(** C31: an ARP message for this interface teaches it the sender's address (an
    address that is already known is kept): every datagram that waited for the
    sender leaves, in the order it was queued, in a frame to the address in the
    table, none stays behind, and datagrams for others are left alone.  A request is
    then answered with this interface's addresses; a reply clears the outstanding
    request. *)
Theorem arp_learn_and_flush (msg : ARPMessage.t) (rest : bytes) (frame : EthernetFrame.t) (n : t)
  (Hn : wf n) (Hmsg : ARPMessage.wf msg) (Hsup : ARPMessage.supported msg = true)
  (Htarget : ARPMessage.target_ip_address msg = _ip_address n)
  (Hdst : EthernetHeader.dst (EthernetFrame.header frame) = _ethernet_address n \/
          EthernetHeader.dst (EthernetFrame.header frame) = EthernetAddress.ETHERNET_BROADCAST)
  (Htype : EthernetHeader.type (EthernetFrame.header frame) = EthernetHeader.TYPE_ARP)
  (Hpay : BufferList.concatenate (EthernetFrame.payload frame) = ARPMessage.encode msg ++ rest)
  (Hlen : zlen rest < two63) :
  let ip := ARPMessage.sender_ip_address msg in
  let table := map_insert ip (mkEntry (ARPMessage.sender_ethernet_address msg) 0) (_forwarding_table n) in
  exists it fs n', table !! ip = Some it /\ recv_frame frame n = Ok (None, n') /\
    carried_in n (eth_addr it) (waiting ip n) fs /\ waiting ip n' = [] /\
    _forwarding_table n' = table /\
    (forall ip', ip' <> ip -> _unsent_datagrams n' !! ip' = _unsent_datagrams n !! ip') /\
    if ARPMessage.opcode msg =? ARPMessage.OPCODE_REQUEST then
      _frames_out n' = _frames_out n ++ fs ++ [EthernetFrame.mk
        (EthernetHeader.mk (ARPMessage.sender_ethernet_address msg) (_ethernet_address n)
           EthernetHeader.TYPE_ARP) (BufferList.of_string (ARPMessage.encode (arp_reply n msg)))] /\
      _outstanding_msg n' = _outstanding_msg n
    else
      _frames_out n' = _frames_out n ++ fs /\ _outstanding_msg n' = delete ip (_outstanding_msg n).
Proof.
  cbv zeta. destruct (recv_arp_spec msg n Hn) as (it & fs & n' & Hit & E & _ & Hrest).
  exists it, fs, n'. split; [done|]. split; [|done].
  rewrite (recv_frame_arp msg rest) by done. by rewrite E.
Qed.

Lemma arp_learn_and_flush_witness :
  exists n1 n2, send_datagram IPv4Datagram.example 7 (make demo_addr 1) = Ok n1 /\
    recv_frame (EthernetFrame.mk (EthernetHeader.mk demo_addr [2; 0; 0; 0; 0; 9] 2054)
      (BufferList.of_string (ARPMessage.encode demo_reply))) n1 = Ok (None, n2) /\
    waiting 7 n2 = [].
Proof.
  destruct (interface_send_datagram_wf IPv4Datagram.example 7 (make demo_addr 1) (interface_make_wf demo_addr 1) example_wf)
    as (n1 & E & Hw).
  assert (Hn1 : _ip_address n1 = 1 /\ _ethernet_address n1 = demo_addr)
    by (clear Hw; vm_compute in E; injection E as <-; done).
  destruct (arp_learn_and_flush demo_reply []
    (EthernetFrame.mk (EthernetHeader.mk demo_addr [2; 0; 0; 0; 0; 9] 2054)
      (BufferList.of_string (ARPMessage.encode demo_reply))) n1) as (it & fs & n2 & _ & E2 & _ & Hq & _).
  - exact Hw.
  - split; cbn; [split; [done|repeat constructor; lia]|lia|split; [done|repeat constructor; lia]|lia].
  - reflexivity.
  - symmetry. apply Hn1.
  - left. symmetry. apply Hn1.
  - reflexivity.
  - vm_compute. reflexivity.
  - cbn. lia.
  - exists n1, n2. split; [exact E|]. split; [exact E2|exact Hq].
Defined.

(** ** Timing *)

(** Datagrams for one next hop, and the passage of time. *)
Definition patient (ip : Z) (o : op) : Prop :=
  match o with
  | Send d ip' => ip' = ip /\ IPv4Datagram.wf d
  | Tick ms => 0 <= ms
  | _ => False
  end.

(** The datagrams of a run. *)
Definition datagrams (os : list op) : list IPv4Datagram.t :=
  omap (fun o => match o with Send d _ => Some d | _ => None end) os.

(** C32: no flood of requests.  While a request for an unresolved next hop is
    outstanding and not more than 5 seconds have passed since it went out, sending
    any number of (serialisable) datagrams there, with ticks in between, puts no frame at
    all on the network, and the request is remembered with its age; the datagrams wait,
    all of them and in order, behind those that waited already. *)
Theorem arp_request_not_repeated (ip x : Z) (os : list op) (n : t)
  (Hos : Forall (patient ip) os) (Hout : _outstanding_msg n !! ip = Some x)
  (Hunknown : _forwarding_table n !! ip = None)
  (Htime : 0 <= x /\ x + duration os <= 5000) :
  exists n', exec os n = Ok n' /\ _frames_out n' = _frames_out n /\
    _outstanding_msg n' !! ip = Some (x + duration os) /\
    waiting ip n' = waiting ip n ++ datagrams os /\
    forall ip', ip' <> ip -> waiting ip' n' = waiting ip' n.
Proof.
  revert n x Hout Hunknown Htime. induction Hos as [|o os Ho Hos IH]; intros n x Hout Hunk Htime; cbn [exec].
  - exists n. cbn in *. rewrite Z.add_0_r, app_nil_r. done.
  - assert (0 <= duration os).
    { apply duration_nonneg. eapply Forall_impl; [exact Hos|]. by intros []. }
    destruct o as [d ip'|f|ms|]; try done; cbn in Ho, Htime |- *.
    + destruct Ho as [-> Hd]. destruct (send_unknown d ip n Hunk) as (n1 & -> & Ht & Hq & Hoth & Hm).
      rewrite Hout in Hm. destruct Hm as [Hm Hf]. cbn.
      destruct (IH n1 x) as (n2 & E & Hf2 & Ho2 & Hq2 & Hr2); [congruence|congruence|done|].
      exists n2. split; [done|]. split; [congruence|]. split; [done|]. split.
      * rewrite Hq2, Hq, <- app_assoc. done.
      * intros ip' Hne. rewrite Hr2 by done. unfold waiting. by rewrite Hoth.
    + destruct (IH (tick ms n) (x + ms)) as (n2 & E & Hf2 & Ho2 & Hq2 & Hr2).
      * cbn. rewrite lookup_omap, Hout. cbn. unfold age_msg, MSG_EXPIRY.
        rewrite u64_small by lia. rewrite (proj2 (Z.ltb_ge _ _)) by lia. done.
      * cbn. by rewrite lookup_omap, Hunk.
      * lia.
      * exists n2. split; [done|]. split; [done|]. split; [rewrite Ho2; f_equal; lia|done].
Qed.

THE PROBLEM: Locate the lines above that hold the word "congruence". Show every one of them.

ANSWER BOX:
      destruct (IH n1 x) as (n2 & E & Hf2 & Ho2 & Hq2 & Hr2); [congruence|congruence|done|].
      exists n2. split; [done|]. split; [congruence|]. split; [done|]. split.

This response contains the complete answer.